Outro sentimento da mulher que passa por uma perda gestacional na percepção dessas profissionais diz respeito ao luto e sua elaboração. Essa percepção pode ser encontrada na fala da técnica em enfermagem:
[...] eu penso que seja muito lembrança, lembrança, pensamentos de como ele seria quando nascesse, das coisinhas que elas já tinham comprado [...] do que já tinha planejado com aquela criança, né, acho que isso é o luto... acho que é a tristeza né, a tristeza de não ter [...] de não poder realizar tudo que ela sonhou com a criança [...]. (TE)
Aliás, a experiência tem mostrado a importância de se materializar a perda, conforme se observa através do relato de uma das profissionais em relação a sua percepção quanto aos sentimentos de uma mãe que foi amparada emocionalmente para realização de um parto humanizado após notícia da morte do bebê ainda em seu ventre:
Então dela falar que, o parto foi muito legal de que ela não sentiu tristeza, ela não sentiu nenhum peso em nenhum momento... as lembranças foram muito boas, que a hora que o neném nasceu ela só sentiu amor, só sentiu aconchego, só sentiu sensações boas, mesmo não tendo aquele bebê vivo nos braços (E3).
Iaconelli (2007) relembra que ninguém se surpreende nem considera patológico o ato de depositar flores no túmulo de uma pessoa querida, mesmo sabendo que ela não está lá, nem mesmo os rituais com o cadáver, como o velório, e esclarece que precisamos deste prolongamento da existência do outro para a elaboração do luto.
Assim, aliado a estes rituais para materialização da perda, também foi relatada a percepção dessas profissionais no sentido de que a mulher que não conta com uma forte rede de apoio, inclusive com suporte de psicólogo, seja por escolha própria ou por situações alheias à sua vontade, experimenta intenso sentimento de angústia, o que pode ser considerado um fator de risco para o luto patológico.
Cabe destacar a percepção de uma das psicólogas ouvidas quanto ao sentimento de dor dessas mulheres quando não devidamente amparadas, sujeitas às insensibilidades de alguns profissionais e à falta de preparo de algumas instituições:
E me chamava muita atenção o sofrimento sabe, assim, parecia que tinha, tinha relato que eu não sabia o que era pior, se era a notícia da perda do bebê ou se era a assistência que tinha recebido né, uma coisa muito trágica assim, muito horrível (P1).
O sentimento de medo e preocupação também pode ultrapassar uma perda gestacional para atingir uma gravidez subsequente, ou seja, uma mulher que passou por uma perda, principalmente em casos de má elaboração do luto, costuma experimentar alto grau de ansiedade numa próxima gestação.
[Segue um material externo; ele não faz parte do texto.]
(* ===== verification/Prelude.v ===== *)
(** * toy-os-riscv: a verification library for the kernel and its user programs

    toy-os-riscv is a small xv6-like system for a single RISC-V hart: physical
    pages and Sv39 page tables, processes that sleep and wake, traps and system
    calls, a RAM-disk file system behind a buffer cache and an inode cache, pipes,
    a console, a table of open files shared by all processes, an ELF loader, and
    on top of them a user library with a heap, a shell and a few programs.  This
    library translates the code into executable Gallina and proves what each part
    promises to the parts that call it, up to the boundary between a user program
    and the kernel.

    ** How the code is modelled

    Code that threads state or can stop the machine is a function of the monad
    [M St] of this file: explicit state passing with faults.  A fault is a
    [panic!] (also the implicit ones of the debug profile the Makefile builds the
    kernel in: arithmetic overflow, index out of range, failed [expect]) or a lock
    on which the single hart would spin forever.  [option] and tuple results model
    [Option] and [&mut] arguments.  Integers are [Z] with the width of the source
    and checked or wrapping operations as in the source (the user crate is built
    in the release profile, where sums wrap); bytes are [Z] below 256; memory and
    disk are byte lists, and [repr(C)] structures are encoded to their bytes.
    [wp m s Q] says that [m], started in [s], ends without a fault and within its
    fuel in a result and state satisfying [Q]; every specification is total in
    this sense.

    The kernel never blocks in the middle of a Gallina function.  Code that calls
    [sched] is split there: what runs before the switch, and what runs when the
    process is dispatched again ([Sched], [Pipe], [Console], [Proc], [Syscall],
    [Trap]).  System calls run with interrupts off, so what lies between two
    switches is atomic and only the order of such segments varies; the one place
    where a process runs kernel code with interrupts on, the end of [forkret], has
    the interrupts that arrive there as an argument.  User programs are
    interaction trees over their system calls ([Ulib]); assembly is a list of
    instructions run on a core with registers and memory ([Asm]).

    ** The files and the parts of the program

    - [Prelude] (this file): machine integers, the monad, its loops and rules,
      the tactics [wp_step], [wp_steps] and [wp_call], byte lists and slices.
    - [Spinlock] (src/src/spinlock.rs, cpu.rs): the class [Locks], the interface
      every other component uses, is the list of locks the hart holds.
      [Module Hart] is the code over [sstatus], the per-hart record and the lock
      words; [Module Refine] proves that it implements the interface.
    - [FsBase], [Bcache], [Balloc], [Bmap], [Inode], [Dir], [Icache], [Path],
      [Namei], [FsTest] (src/src/fs.rs): layout and encodings; buffer cache; block bitmap
      and inode table; block mapping; file contents; directories; inode cache,
      creation and the interface of the file layer; path resolution and what a
      path names; the kernel's own self test, run on the model.
    - [Kalloc], [Vm], [PageTable], [UserMem], [Space], [Kvm] (src/src/kalloc.rs,
      memlayout.rs, vm.rs): the page allocator as a list threaded through the free
      pages themselves; page-table entries, walks, mappings and address spaces
      (the code of vm.rs is in [Vm]); the page-table tree as owned pages and a
      finite map of leaves; user memory as the bytes reachable through user
      leaves; the creation, copying and destruction of an address space; the
      kernel page table.  The addresses the linker script provides are parameters.
    - [Ring], [Kernel]: counters modulo the size of an array; the statics of the
      kernel as one record, with [in_fs] and [in_ram] to run the operations of the
      file system and of memory on it.
    - [Sched], [Pipe], [Console], [Uart], [File] (src/src/proc.rs, pipe.rs,
      console.rs, uart.rs, file.rs): sleeping and scheduling, pipes, cooked input,
      the driver of the serial device, open files.
    - [Wakeup]: processes, scheduler and console interrupts as a transition system
      over the segments of the calls that sleep.
    - [Proc], [ProcMem], [Argv], [Exec], [Loader], [ExecArgs], [ExecSpec]
      (src/src/proc.rs, loader.rs, syscall.rs): process slots and the pages they
      own, [fork], [exit] and [wait]; program loading and [exec]; the image an ELF
      file describes and the proof that the loader builds it; the arguments a new
      program finds on its stack; the effect of [exec] on every branch.
    - [Syscall], [Descr], [Exit], [Fork], [Sbrk] (src/src/syscall.rs, proc.rs,
      file.rs): the dispatch and every call; descriptor tables with the references
      they hold; the effect of [exit], [fork] and [sbrk].
    - [Lifecycle], [Isolation]: the memory of all processes together, and the
      transition system of the calls that create and end processes or change their
      memory.
    - [Trap], [TrapSpec], [Asm], [Ecall], [Boot] (src/src/trap.rs, timer.rs,
      plic.rs, asm/*.S, main.rs, console.rs): the handlers; what they do to a user
      program; the trampoline, the context switch, the kernel trap entry and the
      first instructions; a system call instruction by instruction; [kmain] and
      the panic handler.
    - [Ualloc] (src/user/src/allocator.rs): the heap of user programs, over words
      of memory that [sbrk] provides.
    - [Ulib], [Stdio], [Tools], [Uargs], [Ls] (src/user/src/lib.rs and
      src/user/src/bin): the library and cat, wc, echo, mkdir, clear and ls.
    - [Shell], [ShellRun], [Jobs], [JobsKernel] (src/user/src/bin/sh.rs, init.rs):
      the parser; pipelines, redirections and the main loop; what a job does to
      descriptor tables and processes, against the interfaces [Fds] and [Procs];
      the first implemented by the kernel's own calls.

    ** What the theorems show

    - The file system: the cache is transparent for the disk ([bread_coherent]); a
      mapped file is a byte list that reads take slices of and writes overwrite
      ([readi_refines], [writei_refines]), and files that share no block do not
      disturb each other; a directory is a map from names to inode numbers
      ([link_then_lookup], [dirlink_refuses]); a path names the inode
      its components lead to in the directories on the disk ([namei_resolves]); the
      inode cache and the file table are
      multisets of references ([inode_refs_refine], [file_table_refines]).
    - Memory: the allocator is a stack of distinct pages
      ([allocator_refines_stack]); the copies to and from user memory touch only
      what user code may touch ([copyout_confined]); the kernel
      page table is an identity map without a page that is both writable and
      executable ([kernel_page_table]).
    - Processes: along every run of fork, exec, exit, wait, sbrk and context
      switches no page has two owners, none is lost, and a step of one process
      leaves the pages of the others as they are ([processes_isolated],
      [pages_conserved]), up to the first of the three outcomes of [mishap]: [wait]
      with a bad address for the status, which keeps [WAIT_LOCK], [sbrk] that
      takes the last page half way, and [exec] of a file without the layout the
      loader assumes ([program_ok]), after each of which the kernel can panic;
      [fork_clones], [exec_replaces], [wait_reaps],
      [exit_leaves_zombie] and [sys_sbrk_bounds] say what each call does on every
      branch.
    - Waiting: no wakeup is lost, pipes are queues and no reachable state faults
      ([no_lost_wakeup], [pipe_fifo], [system_progress]), by induction over runs,
      as long as the 64-bit byte counters have room.
    - The boundary: a program comes back from a system call, a timer interrupt or
      a fork with the registers it must find, down to the instructions of the
      trampoline ([ecall_returns], [forked_child_runs], [preemption_transparent],
      [swtch_resumes]); a faulting program dies alone ([user_fault_kills]); an
      interrupt of the kernel that does not switch is served and returns where it
      came from ([kernel_interrupt_transparent]); boot turns paging on
      ([boot_turns_paging_on]).  A timer interrupt at the end of [forkret] loses the
      program counter ([kernel_preempted_forgets]); [forked_child_runs] assumes
      that none arrives there.
    - User programs: the heap is a store of disjoint blocks ([ualloc_refines]); a
      printed job parses to itself ([parse_print_line]); arguments passed to
      [exec] are what [echo] prints ([exec_echo]); [wc] counts; the processes of a
      pipeline get the pipe ends they need and no others, and the shell keeps its
      descriptor table ([pipeline_wiring], [kernel_wires_child],
      [jobs_leave_shell]).

    ** Bounds and fuel

    Loops whose length the source leaves implicit run with fuel, and running out
    of it is a fault, so the total specifications show that the fuel is enough.
    It is one more than the number of steps: the blocks of the largest file
    ([blocks_fuel]), the entries of a directory ([dir_fuel]), the length of a path
    ([path_fuel]), the bytes left to copy, the pages of a mapping or of a segment,
    the bytes of the BSS, the levels of a page table.  [kvmmake] is shown to need
    73 pages at most: the root, its second level and the leaf tables of 128 MiB of
    memory and of the devices; [exec] fails for want of memory only when fewer
    pages are free than the image has, its tables included, and five more
    ([pages_needed]), [sbrk] only when no more are free than the new pages and
    their tables can take ([grow_needs]).  The list of free blocks of the user heap has at
    most as many nodes as the heap has words.  Programs of interaction trees have
    no fuel; [runs] is their total correctness.

    ** What is not modelled

    The fetch of instructions, the [ecall] and [sret] instructions and the TLB;
    the trap is entered at the first instruction of the trampoline with the
    registers the privileged architecture sets.  The serial device, the timer
    and the interrupt controller are given by their documented registers.
    Formatted printing is reduced to the bytes that are printed.  The ELF image
    of init, the images of the programs and the text file of the disk are parameters;
    after paging is on, boot is run on examples and not specified.  The step of
    [exec] in runs of several processes starts after the path has been resolved
    and the arguments have been copied in, which have their own theorems.  A
    user-level allocation that fails inside the wrappers of the system calls is
    not modelled, nor are the four test programs of src/user/src/bin. *)

From Stdlib Require Export ZArith Lia.
From stdpp Require Export base option numbers strings gmap.
From stdpp Require Export list list_basics list_relations list_monad list_misc.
Vejamos:
[...] às vezes a pessoa, ela deixa de viver o presente, deixa de se conectar com a gestação atual e com o bebê por qual ela está grávida atualmente, para estar conectada com o passado, com uma gestação que não foi, com um bebê que não... não... né, não sobreviveu [...] (M1).
Assim, verifica-se que os profissionais ouvidos percebem a multiplicidade de sentimentos que uma mulher pode experimentar ao enfrentar uma perda gestacional. O que permite essas percepções pode ser a estreita relação entre o profissional de saúde e a paciente, que se torna essencial para a sensibilização e qualidade do acolhimento; contudo, também pode ser uma via de mão dupla, tendo em vista o grande envolvimento emocional do profissional que muitas vezes, tal qual a mulher, não pode contar com uma rede de apoio.
Na perda gestacional, não se pode desconsiderar os sentimentos da família envolvida nesse contexto. Desta forma, igualmente importante conhecer a percepção dos profissionais de saúde quanto aos sentimentos dessas famílias.
A partir das entrevistas, verificamos que, muitas vezes, os sentimentos da família são negligenciados, já que alguns profissionais veem a família apenas como uma rede de apoio para fornecer segurança e acolhimento à mulher que vivencia a dor da perda.
Segundo a participante TE, é essencial que a mãe esteja acompanhada por um familiar durante o processo de perda gestacional. A entrevistada M2 também compartilha uma percepção semelhante à da TE, afirmando que as pacientes que chegam desacompanhadas enfrentam maiores dificuldades ao passar por esse processo. Vejamos o que diz Rosa (2020):
O apoio do parceiro e da família é imprescindível para essas mulheres que estão passando pelo luto da perda de seu filho, pois, quando este não ocorre de uma forma funcional, pode gerar problemas psiquiátricos, como a ansiedade patológica e depressão, os quais já são comuns durante a gravidez (p. 90).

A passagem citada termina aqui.